Not only that, but Deephaven has its own classes and methods built into the query language.

For guidance on using date-time types efficiently, see Time in Deephaven.

How to minimize the number of boundary crossings

Efficient queries typically make minimal Python-Java boundary crossings. They all have one thing in common:

They use Java methods and variables built-in to the query language.

When there is a one-to-one translation for a function, you should prefer to use the Java equivalent. If there is no Java equivalent, simply be aware of the size of your data and the number of boundary crossings. In the above example, processing 100,000 rows took an additional 13 milliseconds. If as in this case your data is not large, then 13ms is very likely an acceptable trade-off for simple development.

Memory considerations

When using Python user-defined functions (UDFs) in Deephaven query strings, Python memory is allocated outside the Java heap. This has important implications:

OOM risk — When total process memory grows too large, the Linux Out-Of-Memory (OOM) killer may terminate processes. This can happen when the combined Java heap and Python memory exceed the available system or container memory.
Unbounded memory growth — Python objects allocated during UDF execution can accumulate over time, especially in long-running or high-throughput queries. This can lead to resident memory far exceeding the configured Java heap size.

Recommendations

To minimize memory risks when using Python UDFs:

Convert performance-critical UDFs to Java — For frequently called functions, consider implementing them in Java or using built-in query language functions instead.
Avoid returning large Python objects in UDFs — They can remain in Python memory for extended periods, and if not freed in a timely manner, may cause a Python MemoryError and crash the worker process. Instead, when possible, have UDFs return only the data needed for table columns, which are typically primitive types and text. In situations where Java is not actively garbage collecting unused table columns that store Python objects, you can use deephaven.gc_collect() to attempt to trigger Java GC, but keep in mind that it is advisory only.
Monitor resident memory — Track total process memory, not just Java heap usage, for queries using Python UDFs.

The Python API under the hood

Deephaven's Python API wraps its engine, written in Java, in Python.

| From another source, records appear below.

Lemma hdr_major_byte j x a :
  major_wf j -> x ∈ j_minors j -> hdr_byte x a -> major_byte j a.
Proof.
  intros (? & ? & ? & Hf) Hx Hh. destruct (fits_elem _ _ _ _ Hf Hx) as (? & ? & ?).
  apply hdr_byte_range in Hh as [? ?]; [|done]. split; [lia|].
  intros y Hy Hu. destruct (fits_elem _ _ _ _ Hf Hy) as (? & ? & ?).
  pose proof (user_byte_range _ _ ltac:(done) Hu).
  destruct (fits_disjoint _ _ _ _ _ Hf Hx Hy) as [->|]; [|lia]. unfold user_byte in Hu. lia.
Qed.

Lemma head_major_byte j a :
  major_wf j -> j_addr j <= a < j_addr j + 24 -> major_byte j a.
Proof.
  intros (? & ? & ? & Hf) Ha. pose proof (fits_le _ _ _ Hf). split; [lia|].
  intros y Hy Hu. destruct (fits_elem _ _ _ _ Hf Hy) as (? & ? & ?).
  pose proof (user_byte_range _ _ ltac:(done) Hu). lia.
Qed.

Lemma major_rep_agree m m' prev j nxt :
  major_wf j -> agree (major_byte j) m m' -> major_rep m prev j nxt -> major_rep m' prev j nxt.
Proof.
  intros Hw Ha [Hm Hs]. split.
  - eapply major_at_agree; [|done]. eapply agree_mono; [done|]. intros. by apply head_major_byte.
  - eapply minors_seg_agree; [|done]. eapply agree_mono; [done|].
    intros a (x & ? & ?). by eapply hdr_major_byte.
Qed.

Lemma majors_seg_agree m m' prev L nxt :
  Forall major_wf L -> agree (heap_byte L) m m' ->
  majors_seg m prev L nxt -> majors_seg m' prev L nxt.
Proof.
  revert prev. induction L as [|j L IH]; intros prev Hw Ha; [done|].
  apply Forall_cons in Hw as [Hj Hw]. rewrite !(majors_seg_mid _ _ [] j L). intros (_ & Hr & Hs).
  split_and!; [done| |].
  - eapply major_rep_agree; [done| |exact Hr]. eapply agree_mono; [exact Ha|].
    intros a ?. exists j. split; [left|done].
  - eapply IH; [done| |exact Hs]. eapply agree_mono; [exact Ha|].
    intros a (j' & ? & ?). exists j'. split; [by right|done].
Qed.

(** The links between majors. *)
Lemma majors_seg_set_next m m' prev L j nxt nxt' :
  Forall major_wf (L ++ [j]) ->
  agree (fun a => heap_byte L a \/
           (major_byte j a /\ ~ j_addr j + J_next <= a < j_addr j + J_next + 4)) m m' ->
  rd32 m' (j_addr j + J_next) = nxt' ->
  majors_seg m prev (L ++ [j]) nxt -> majors_seg m' prev (L ++ [j]) nxt'.
Proof.
  rewrite Forall_app, Forall_singleton. intros [HwL Hwj] Ha Hl.
  rewrite !majors_seg_mid. intros (Hs & [Hm Hn] & _). split_and!; [| |done].
  - eapply majors_seg_agree; [done| |exact Hs]. eapply agree_mono; [exact Ha|]. by left.
  - assert (forall b, j_addr j <= b < j_addr j + 24 -> ~ j_addr j + J_next <= b < j_addr j + J_next + 4 ->
      heap_byte L b \/ (major_byte j b /\ ~ j_addr j + J_next <= b < j_addr j + J_next + 4)) as Hb.
    { intros. right. split; [by apply head_major_byte|done]. }
    split.
    + revert Hm. unfold major_at. intros (? & ? & ? & ? & ? & ?). offs.
      split_and!; [|done|..]; (erewrite (rd32_agree _ _ _ _ Ha); [done|apply Hb; lia..]).
    + eapply minors_seg_agree; [|exact Hn]. eapply agree_mono; [exact Ha|].
      intros a (x & Hx & Hh). right. split; [by eapply hdr_major_byte|].
      destruct Hwj as (? & ? & ? & Hf). destruct (fits_elem _ _ _ _ Hf Hx) as (? & ? & ?).
      apply hdr_byte_range in Hh as [? ?]; [|done]. offs. lia.
Qed.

It adds small amounts of initialization overhead all for the sake of ease of use. For example, the update table operation creates a new table containing new, in-memory columns for each operation given in a list. Below is a simplified snippet of the Python source code for a Deephaven table with the update method.

import jpy

_J_Table = jpy.get_type("io.deephaven.engine.table.Table")


class Table:
    def __init__(self, j_table: jpy.JType):
        self.j_table = jpy.cast(j_table, _J_Table)

    def update(self, formulas: Sequence[str]) -> Table:
        return Table(j_table=self.j_table.update(*formulas))

The Python class deephaven.table.Table is a wrapper around the Java class, io.deephaven.engine.table.Table. This allows for a Pythonic interface for a Java method.
_J_Table is jpy's reference to the Java class.
jpy.JType is jpy's type for Java objects.
jpy.cast ensures that j_table is the correct type, and ensures that jpy has the correct signatures for making calls into Java.
j_table.update(*formulas) is how jpy can call into update.
The returned result is a Python-wrapped Deephaven table.

Much of Deephaven's Python API looks like this under the hood. It serves two primary purposes: convenience and speed. The Python wrappers make using Deephaven feel Pythonic without losing the concurrency and efficiency offered by the query engine.